As set forth in respondent's brief, at the hearing, Father joined the children's attorney, who raised no objection to the finding that Monica was adoptable, but asserted that Jesus was specifically adoptable only by Griselda. Accordingly, he has forfeited any argument with respect to Monica's adoptability. --------
"A finding of adoptability requires 'clear and convincing evidence of the likelihood that adoption will be realized within a reasonable time.'" (In re Valerie W. (2008) 162 Cal.App.4th 1, 13, quoting In re Zeth S. (2003) 31 Cal.4th 396, 406.) Clear and convincing evidence is evidence "sufficiently strong to command the unhesitating assent of every reasonable mind." (In re Valerie W., supra, at p. 13.) We review a trial court's determination of adoptability for substantial evidence, keeping in mind the heightened standard of proof. (In re R.C. (2008) 169 Cal.App.4th 486, 491; see In re Kristin H. (1996) 46 Cal.App.4th 1635, 1654.) "Although a finding of adoptability must be supported by clear and convincing evidence, it is nevertheless a low threshold: The court must merely determine that it is 'likely' that the child will be adopted within a reasonable time." (In re K.B. (2009) 173 Cal.App.4th 1275, 1292, quoting § 366.26, subd. (c)(1).)

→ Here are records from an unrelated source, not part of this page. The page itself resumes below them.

(** A list of names, from a state with enough fuel left. *)
Lemma discover_list fuel (l : list bytes) s :
  (forall n s, n ∈ U -> (card (unseen s) < fuel)%nat -> exists s', discover_name db default_repos fuel n s = Some s' /\ discovers s s') ->
  Forall (fun n => n ∈ U) l -> (card (unseen s) < fuel)%nat ->
  exists s', for_eachM l (discover_name db default_repos fuel) s = Some s' /\ discovers s s'.
Proof.
  intros Hd Hl Hs. apply (for_eachM_total discovers (fun s => (card (unseen s) < fuel)%nat)); try apply _; [| |done].
  - intros s1 s2 H1 D. pose proof (subseteq_size _ _ (unseen_mono _ _ D)). lia.
  - intros n s1 Hn H1. apply Hd; [|done]. by apply (proj1 (list.Forall_forall _ _) Hl).
Qed.

Lemma for_eachM_map {A B} (g : A -> B) f (l : list A) s :
  for_eachM l (fun x => f (g x)) s = for_eachM (map g l) f s.
Proof.
  unfold for_eachM. generalize (Some s). induction l as [|x l IH]; intros o; cbn; [done|]. apply IH.
Qed.

Lemma discover_deps fuel (l : list apk_dependency) s :
  (forall n s, n ∈ U -> (card (unseen s) < fuel)%nat -> exists s', discover_name db default_repos fuel n s = Some s' /\ discovers s s') ->
  Forall (fun d => dep_name d ∈ U) l -> (card (unseen s) < fuel)%nat ->
  exists s', for_eachM l (fun dep => discover_name db default_repos fuel (dep_name dep)) s = Some s' /\ discovers s s'.
Proof.
  intros Hd Hl Hs. rewrite (for_eachM_map dep_name (discover_name db default_repos fuel)). apply discover_list; [done| |done].
  by apply Forall_map.
Qed.

Lemma bindM_total (R : apk_solver_state -> apk_solver_state -> Prop) s (o : option apk_solver_state) g :
  Transitive R -> (exists s1, o = Some s1 /\ R s s1) -> (forall s1, R s s1 -> exists s2, g s1 = Some s2 /\ R s1 s2) ->
  exists s2, (s ← o; g s) = Some s2 /\ R s s2.
Proof.
  intros Ht (s1 & -> & R1) Hg. destruct (Hg s1 R1) as (s2 & H2 & R2). exists s2. split; [exact H2|]. by etrans.
Qed.
Lemma generate_plan fuel world s s' :
  generate_changeset db ignore_conflict fuel world s = Some s' ->
  exists s0, ready_plan s s0 /\ adds s0 s' (ss_changes s') /\ forall p, p ∈ db_installed db -> processed s' (pkg_nm p) = true.
Proof.
  unfold generate_changeset. cbn zeta. fold (cset_start db s). pose proof (cset_start_plan s) as R. set (s0 := cset_start db s) in *. clearbody s0.
  pose proof (rp_base _ _ R) as Hb0.
  destruct (for_eachM (db_installed db) (cset_check_removal_by_deps _) s0) as [s1|] eqn:E1; [|done]. cbn [mbind option_bind].
  apply ext_for_eachM in E1; [| |done].
  2:{ intros p s2 s3 Hp H2. apply removal_by_deps_ext; [|done|by apply H2]. intros. by eapply remove_ext. }
  pose proof (base_ext _ _ E1 Hb0) as Hb1.
  destruct (for_eachM world _ s1) as [s2|] eqn:E2; [|done]. cbn [mbind option_bind].
  apply ext_for_eachM in E2; [| |done]. 2:{ intros d s3 s4 _ H3. apply gen_dep_ext; [|done]. intros. by eapply change_ext. }
  pose proof (base_ext _ _ E2 Hb1) as Hb2. intros E3.
  assert (H3 : ext s2 s' /\ forall p, p ∈ db_installed db -> processed s' (pkg_nm p) = true).
  { revert E3. unfold for_eachM. generalize (db_installed db) as l. intros l. clear E2. revert s2 Hb2.
    induction l as [|p l IH]; intros s2 Hb2; cbn [foldl].
    { intros [= <-]. split; [done|]. intros p Hp. by apply elem_of_nil in Hp. }
    cbn [mbind option_bind]. destruct (cset_gen_name_change _ _ _ _ s2) as [s3|] eqn:E3.
    - apply change_ext in E3 as [E3 Hp3]; [|done]. intros El. apply IH in El as [El Hl]; [|by apply (base_ext s2)]. split; [by etrans|].
      intros q [->|Hq]%elem_of_cons; [|by apply Hl]. destruct El as [l' A]. by apply (ad_proc _ _ _ A).
    - intros El. exfalso. clear -El. induction l as [|y l IH]; [done|]. by apply IH. }
  destruct H3 as [E3' Hproc]. assert (E : ext s0 s') by (etrans; [exact E1|]; by etrans). destruct E as [l A]. exists s0. split; [done|]. split; [|done].
  pose proof (ad_changes _ _ _ A) as Hc. rewrite (rp_changes _ _ R) in Hc. cbn in Hc. by rewrite Hc.
Qed.

(** ** What it says *)

(** Every installed package is replaced, kept or removed by exactly one change, no package is installed twice, and a change
    replaces a package by one of the same name. *)
Record plan_exact (cs : list apk_change) : Prop := {
  px_old : omap old_pkg cs ≡ₚ db_installed db;
  px_new : NoDup (pkg_addr <$> omap new_pkg cs);
  px_change c : c ∈ cs ->
    match old_pkg c, new_pkg c with
    | Some o, Some p => pkg_nm o = pkg_nm p
    | Some o, None => forall p, p ∈ omap new_pkg cs -> pkg_nm p <> pkg_nm o
    | None, Some p => forall q, q ∈ db_installed db -> pkg_nm q <> pkg_nm p
    | None, None => False
    end;
}.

"Usually, the issue of adoptability focuses on the minor, 'e.g., whether the minor's age, physical condition, and emotional state make it difficult to find a person willing to adopt the minor.' [Citation.] However, 'in some cases a minor who ordinarily might be considered unadoptable due to age, poor physical health, physical disability, or emotional instability is nonetheless likely to be adopted because a prospective adoptive family has been identified as willing to adopt the child.'" (In re Brandon T. (2008) 164 Cal.App.4th 1400, 1408, quoting In re Sarah M. (1994) 22 Cal.App.4th 1642, 1649-1650; accord, In re K.B., supra, 173 Cal.App.4th at p. 1292 ["It is well established that if a child has special-needs which render the child not generally adoptable, a finding of adoptability can nevertheless be upheld if a prospective adoptive family has been identified as willing to adopt the child and the evidence supports the conclusion that it is reasonably likely that the child will be adopted within a reasonable time"].) In determining whether a child is specifically adoptable, courts consider such factors as the length of time the child has been in the placement, the prospective adoptive parents' awareness of the child's special needs, the prospective adoptive parents' commitment to adoption, the nature of the bond between the child and the prospective adoptive parents, and whether any legal impediment exists. (In re Brandon T., supra, at pp. 1409-1410.)
Here, as noted, the prospective adoptive parents have been caring for both Jesus and Monica for many years and attending in an exemplary fashion to their special needs. The bonds between the couple and the children are strong. Claudia and Jessica have remained committed to the adoption since proposing it in 2013. No legal impediments were found to exist. Accordingly, the finding that Jesus, as well as Monica, was adoptable was fully supported by the evidence.
DISPOSITION
The October 2, 2015 order terminating parental rights and placing the children with Claudia and Jessica for adoption is affirmed.
NOT TO BE PUBLISHED IN THE OFFICIAL REPORTS
MANELLA, J. We concur: EPSTEIN, P. J. WILLHITE, J.